===== Supplied entries

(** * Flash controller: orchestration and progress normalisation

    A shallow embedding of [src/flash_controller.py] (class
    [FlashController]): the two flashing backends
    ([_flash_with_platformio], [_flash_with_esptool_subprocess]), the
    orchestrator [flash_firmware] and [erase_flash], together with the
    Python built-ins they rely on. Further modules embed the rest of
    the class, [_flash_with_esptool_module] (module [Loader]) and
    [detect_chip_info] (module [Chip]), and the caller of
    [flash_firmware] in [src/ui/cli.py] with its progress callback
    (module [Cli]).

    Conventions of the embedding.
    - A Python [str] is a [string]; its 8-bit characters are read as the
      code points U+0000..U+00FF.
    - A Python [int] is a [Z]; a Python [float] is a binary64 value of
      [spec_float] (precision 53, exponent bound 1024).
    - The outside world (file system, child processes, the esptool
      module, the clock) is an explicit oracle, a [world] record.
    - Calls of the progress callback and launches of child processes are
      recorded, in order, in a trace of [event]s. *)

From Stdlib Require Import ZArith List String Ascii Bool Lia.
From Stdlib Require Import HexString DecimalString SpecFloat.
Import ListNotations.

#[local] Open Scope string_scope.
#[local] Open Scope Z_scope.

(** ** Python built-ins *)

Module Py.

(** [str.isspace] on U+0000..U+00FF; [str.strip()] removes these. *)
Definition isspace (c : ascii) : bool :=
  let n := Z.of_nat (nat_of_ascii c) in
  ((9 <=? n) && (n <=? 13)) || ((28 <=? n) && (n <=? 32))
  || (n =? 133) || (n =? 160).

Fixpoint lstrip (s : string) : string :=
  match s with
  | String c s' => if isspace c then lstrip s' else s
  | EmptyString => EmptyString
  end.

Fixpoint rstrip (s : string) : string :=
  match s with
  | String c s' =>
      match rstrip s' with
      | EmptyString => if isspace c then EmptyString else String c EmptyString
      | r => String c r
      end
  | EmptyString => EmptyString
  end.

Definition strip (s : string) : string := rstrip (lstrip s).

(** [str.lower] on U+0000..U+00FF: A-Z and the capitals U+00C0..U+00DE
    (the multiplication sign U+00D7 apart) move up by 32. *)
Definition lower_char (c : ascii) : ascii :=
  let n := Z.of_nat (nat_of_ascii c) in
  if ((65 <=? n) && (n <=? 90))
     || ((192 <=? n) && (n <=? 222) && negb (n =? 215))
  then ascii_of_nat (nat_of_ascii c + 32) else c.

==========

Exercise requirements:
Copy each line in the data that holds the word "Import".

Exercise solution:
From Stdlib Require Import ZArith List String Ascii Bool Lia.
From Stdlib Require Import HexString DecimalString SpecFloat.
Import ListNotations.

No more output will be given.